Nanotweezers Unlock Anticancer Drug Secrets

August 22, 2007

The annoying bulges of an overwound telephone cord that shorten its reach and limit a caller’s motion help explain why drugs called camptothecins are so effective in killing cancer cells, according to investigators led by Mary-Ann Bjornsti, Ph.D., at St. Jude Children’s Research Hospital, and Nynke Dekker, Ph.D., at Delft Technology University.

Using nanoscale magnetic tweezers (nanotweezers), the researchers showed that a camptothecin drug called topotecan kills cancer cells by preventing an enzyme called DNA topoisomerase I from uncoiling double-stranded DNA in those cells. Instead, the DNA becomes locked in tight twists called supercoils, which bulge out from the side of the overwound DNA molecule much like the bulges in an overwound telephone cord. If these supercoils accumulate and persist while the cell is trying to separate the two strands of DNA to make exact copies of the chromosomes during cell division, the cells will die.

In this first-of-its-kind study, researchers used the nanotweezers to monitor changes in the length of an individual DNA molecule caused by the action of a single topoisomerase I enzyme. They also used the nanotweezers to study how the binding of a single topotecan molecule to this enzyme-DNA complex alters DNA uncoiling.

Based on the results of those studies, the researchers developed the supercoil theory to explain the drug’s ability to kill cancer cells and then tested that theory in yeast cells. They concluded that the accumulation of DNA supercoiling kills the cells using a newly discovered biophysical mechanism. Their findings also provide insights into the drug’s action that could help scientists in the clinical development of these agents. This work appears in the journal Nature.

“This is the first time that the tools of nanotechnology have helped scientists develop a biological hypothesis that was subsequently tested by followup experiments in a living organism,” said Bjornsti, a member of the St. Jude Department of Molecular Pharmacology.

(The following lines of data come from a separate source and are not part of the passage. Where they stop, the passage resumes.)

(* ===== verification/UsbCore.v ===== *)
(** * Requests, device states and the shared USB objects

    The control request header and its constants (LUFA StdRequestType.h), the
    device states (Device.h), the objects the device stack keeps
    (DeviceStandardReq.c, USBTask.c), and the device-mode register helpers of
    Device_AVR8.h.  Programs of the stack are polymorphic in the state of the
    application; class [UsbState] is what they need of it. *)

From S2P Require Import Prelude StdDescriptors Machine.

(** ** Control requests *)

Definition CONTROL_REQTYPE_DIRECTION : Z := 0x80.
Definition CONTROL_REQTYPE_TYPE : Z := 0x60.
Definition CONTROL_REQTYPE_RECIPIENT : Z := 0x1F.
Definition REQDIR_HOSTTODEVICE : Z := Z.shiftl 0 7.
Definition REQDIR_DEVICETOHOST : Z := Z.shiftl 1 7.
Definition REQTYPE_STANDARD : Z := Z.shiftl 0 5.
Definition REQTYPE_CLASS : Z := Z.shiftl 1 5.
Definition REQTYPE_VENDOR : Z := Z.shiftl 2 5.
Definition REQREC_DEVICE : Z := Z.shiftl 0 0.
Definition REQREC_INTERFACE : Z := Z.shiftl 1 0.
Definition REQREC_ENDPOINT : Z := Z.shiftl 2 0.
Definition REQREC_OTHER : Z := Z.shiftl 3 0.

(** [dir | type | recipient]. *)
Definition reqtype (dir type recipient : Z) : Z := Z.lor (Z.lor dir type) recipient.

Record USB_Request_Header_t := Request {
  bmRequestType : Z;
  bRequest : Z;
  wValue : Z;
  wIndex : Z;
  wLength : Z
}.

#[export] Instance USB_Request_Header_t_packed : Packed USB_Request_Header_t := {|
  widths := [1; 1; 2; 2; 2]%nat;
  fields r := [bmRequestType r; bRequest r; wValue r; wIndex r; wLength r];
  of_fields vs := match vs with [a; b; c; d; e] => Some (Request a b c d e) | _ => None end
|}.
#[export] Instance USB_Request_Header_t_packed_ok : PackedOk USB_Request_Header_t.
Proof. packed_ok. Qed.

Inductive USB_Control_Request_t :=
  | REQ_GetStatus | REQ_ClearFeature | REQ_SetFeature | REQ_SetAddress | REQ_GetDescriptor
  | REQ_SetDescriptor | REQ_GetConfiguration | REQ_SetConfiguration | REQ_GetInterface
  | REQ_SetInterface | REQ_SynchFrame.

Definition request_code (r : USB_Control_Request_t) : Z :=
  match r with
  | REQ_GetStatus => 0 | REQ_ClearFeature => 1 | REQ_SetFeature => 3 | REQ_SetAddress => 5
  | REQ_GetDescriptor => 6 | REQ_SetDescriptor => 7 | REQ_GetConfiguration => 8
  | REQ_SetConfiguration => 9 | REQ_GetInterface => 10 | REQ_SetInterface => 11 | REQ_SynchFrame => 12
  end.

Definition FEATURE_SEL_EndpointHalt : Z := 0x00.
Definition FEATURE_SEL_DeviceRemoteWakeup : Z := 0x01.
Definition FEATURE_SEL_TestMode : Z := 0x02.
Definition FEATURE_SELFPOWERED_ENABLED : Z := Z.shiftl 1 0.
Definition FEATURE_REMOTE_WAKEUP_ENABLED : Z := Z.shiftl 1 1.

(** ** Device states *)

Inductive USB_Device_States_t :=
  | DEVICE_STATE_Unattached | DEVICE_STATE_Powered | DEVICE_STATE_Default
  | DEVICE_STATE_Addressed | DEVICE_STATE_Configured | DEVICE_STATE_Suspended.

#[export] Instance USB_Device_States_t_eq_dec : EqDecision USB_Device_States_t.
Proof. solve_decision. Defined.

Definition state_code (s : USB_Device_States_t) : Z :=
  match s with
  | DEVICE_STATE_Unattached => 0 | DEVICE_STATE_Powered => 1 | DEVICE_STATE_Default => 2
  | DEVICE_STATE_Addressed => 3 | DEVICE_STATE_Configured => 4 | DEVICE_STATE_Suspended => 5
  end.

(** ** The objects of the stack *)

(** Those that are not [volatile]; [USB_DeviceState] and [USB_IsInitialized]
    are accessed through the log. *)
Record usb_globals := UsbGlobals {
  USB_ControlRequest : USB_Request_Header_t;
  USB_Device_ConfigurationNumber : Z;
  USB_Device_CurrentlySelfPowered : bool;
  USB_Device_RemoteWakeupEnabled : bool
}.

Definition set_request (r : USB_Request_Header_t) (u : usb_globals) : usb_globals :=
  UsbGlobals r (USB_Device_ConfigurationNumber u) (USB_Device_CurrentlySelfPowered u)
             (USB_Device_RemoteWakeupEnabled u).
Definition set_configuration (n : Z) (u : usb_globals) : usb_globals :=
  UsbGlobals (USB_ControlRequest u) n (USB_Device_CurrentlySelfPowered u)
             (USB_Device_RemoteWakeupEnabled u).
Definition set_self_powered (b : bool) (u : usb_globals) : usb_globals :=
  UsbGlobals (USB_ControlRequest u) (USB_Device_ConfigurationNumber u) b
             (USB_Device_RemoteWakeupEnabled u).
Definition set_remote_wakeup (b : bool) (u : usb_globals) : usb_globals :=
  UsbGlobals (USB_ControlRequest u) (USB_Device_ConfigurationNumber u)
             (USB_Device_CurrentlySelfPowered u) b.

(** A program state that holds these objects. *)
Class UsbState (G : Type) := {
  usb : G -> usb_globals;
  put_usb : usb_globals -> G -> G
}.
Class UsbStateOk (G : Type) `{UsbState G} : Prop := {
  usb_put u g : usb (put_usb u g) = u;
  put_put u u' g : put_usb u (put_usb u' g) = put_usb u g;
  put_same g : put_usb (usb g) g = g
}.

#[export] Instance usb_alone : UsbState usb_globals := {| usb u := u; put_usb u _ := u |}.
#[export] Instance usb_alone_ok : UsbStateOk usb_globals.
Proof. by split. Qed.

Section UsbObjects.
Context {G : Type} `{UsbState G} `{Avr}.

Definition get_usb : M G usb_globals := g <- mget;; ret (usb g).
Definition mod_usb (f : usb_globals -> usb_globals) : M G unit :=
  mmodify (fun g => put_usb (f (usb g)) g).
Definition get_request : M G USB_Request_Header_t := u <- get_usb;; ret (USB_ControlRequest u).

Definition set_DeviceState (s : USB_Device_States_t) : M G unit := wr V_USB_DeviceState (state_code s).
(** [USB_DeviceState == s] *)
Definition is_DeviceState (s : USB_Device_States_t) : M G bool :=
  v <- rd V_USB_DeviceState;; ret (v =? state_code s).

(** Device_AVR8.h *)
Definition USB_Device_GetFrameNumber : M G Z := rd UDFNUM.
Definition USB_Device_EnableSOFEvents : M G unit := reg_or UDIEN SOFE.
Definition USB_Device_DisableSOFEvents : M G unit := reg_andn UDIEN SOFE.
Definition USB_Device_SetLowSpeed : M G unit := reg_or UDCON LSM.
Definition USB_Device_SetFullSpeed : M G unit := reg_andn UDCON LSM.
Definition USB_Device_SetDeviceAddress (Address : Z) : M G unit :=
  v <- rd UDADDR;; wr UDADDR (Z.lor (Z.land v (Z.shiftl 1 ADDEN)) (Z.land Address 0x7F)).
Definition USB_Device_EnableDeviceAddress (Address : Z) : M G unit := reg_or UDADDR ADDEN.
Definition USB_Device_IsAddressSet : M G bool := reg_bit UDADDR ADDEN.

(** Common.h: [SREG] holds the global interrupt enable flag in bit 7. *)
Definition GetGlobalInterruptMask : M G Z := rd SREG.
Definition SetGlobalInterruptMask (mask : Z) : M G unit := wr SREG mask.
Definition GlobalInterruptEnable : M G unit := reg_or SREG 7.
Definition GlobalInterruptDisable : M G unit := reg_andn SREG 7.
End UsbObjects.

Definition USE_INTERNAL_SERIAL : Z := 0xDC.
Definition INTERNAL_SERIAL_LENGTH_BITS : Z := 80.
Definition INTERNAL_SERIAL_START_ADDRESS : Z := 0x0E.

(** ** The serial number of the chip *)

Section SerialString.
Context {G : Type}.
(** avr-libc's read of the signature row of the chip. *)
Variable boot_signature_byte_get : Z -> Z.

(** The hexadecimal digit of the low nibble. *)
Definition serial_char (SerialByte : Z) : Z :=
  let d := Z.land SerialByte 0x0F in
  u16 (if 10 <=? d then (65 - 10) + d else 48 + d).

(** The characters from character [n] on, [k] of them; [SigReadAddress] moves on
    after the high nibble. *)
Fixpoint serial_chars (k : nat) (n SigReadAddress : Z) : list Z :=
  match k with
  | O => []
  | S k' =>
      let SerialByte := u8 (boot_signature_byte_get SigReadAddress) in
      if Z.testbit n 0
      then serial_char (Z.shiftr SerialByte 4) :: serial_chars k' (n + 1) (u8 (SigReadAddress + 1))
      else serial_char SerialByte :: serial_chars k' (n + 1) SigReadAddress
  end.

Definition USB_Device_GetSerialString : M G (list Z) :=
  CurrentGlobalInt <- GetGlobalInterruptMask;;
  GlobalInterruptDisable;;;
  let s := serial_chars (Z.to_nat (INTERNAL_SERIAL_LENGTH_BITS / 4)) 0 INTERNAL_SERIAL_START_ADDRESS in
  SetGlobalInterruptMask CurrentGlobalInt;;;
  ret s.
End SerialString.

(** ** What the stack calls *)

(** The events of Events.h a device application may define; the ones it does
    not are aliases of the empty [USB_Event_Stub]. *)
Definition USB_Event_Stub {G} : M G unit := ret tt.

(** The application of a device: its event handlers and its descriptors, as the
    memory behind the pointer [CALLBACK_USB_GetDescriptor] hands out and the
    size it returns. *)
Class UsbApplication (G : Type) := {
  EVENT_USB_Device_ControlRequest : M G unit;
  EVENT_USB_Device_ConfigurationChanged : M G unit;
  EVENT_USB_Device_Connect : M G unit;
  EVENT_USB_Device_Disconnect : M G unit;
  EVENT_USB_Device_Reset : M G unit;
  EVENT_USB_Device_Suspend : M G unit;
  EVENT_USB_Device_WakeUp : M G unit;
  EVENT_USB_Device_StartOfFrame : M G unit;
  GetDescriptor : Z -> Z -> list Z * Z
}.

(** Whether a request has the standard type. *)
Definition is_standard (r : USB_Request_Header_t) : bool :=
  Z.land (bmRequestType r) CONTROL_REQTYPE_TYPE =? REQTYPE_STANDARD.

(** What the stack relies on: the application leaves standard requests alone,
    and the descriptors it hands out are bytes within their memory. *)
Class UsbApplicationOk (G : Type) `{UsbState G} `{UsbApplication G} : Prop := {
  app_ignores_standard p (w : world G) : is_standard (USB_ControlRequest (usb (st w))) = true ->
    EVENT_USB_Device_ControlRequest p w = Done tt w;
  app_descriptor_bytes v i : Forall is_u8 (fst (GetDescriptor v i));
  app_descriptor_size v i : 0 <= snd (GetDescriptor v i) < 65536 /\
    snd (GetDescriptor v i) <= Z.of_nat (length (fst (GetDescriptor v i)))
}.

Dekker and her colleagues at Delft Technology University developed the magnetic tweezers for studies in biophysics and adapted the technique to the current study of the effect of topotecan on topoisomerase I in cooperation with Bjornsti’s research group.

The researchers made their discovery using the magnetic tweezers technique to attach one end of a double-stranded DNA molecule from a magnetic bead while securing the other end to a glass surface. They then rotated a tiny magnet over the top of the magnetic bead, which in turn rotated the bead holding the DNA, twisting the DNA into supercoils and shortening it to about one-seventh of its original length.

When the team added topoisomerase I to the DNA, the strand uncoiled to its original length within a few seconds. This suggested that the enzyme had nicked the supercoils, relieving tension and allowing the DNA to expand to its previous length. But in the presence of topotecan, the rate of DNA uncoiling due to topoisomerase I was reduced twentyfold compared with uncoiling without topotecan. However, the surprising finding was that drug binding slowed topoisomerase I uncoiling of overwound DNA (positive supercoils) more than the rewinding of the strands of DNA that was underwound (negative supercoils).

This work, which was supported in part by the NCI, is detailed in the paper “Antitumour drugs impede DNA uncoiling by topoisomerase I.” An abstract of this paper is available through PubMed.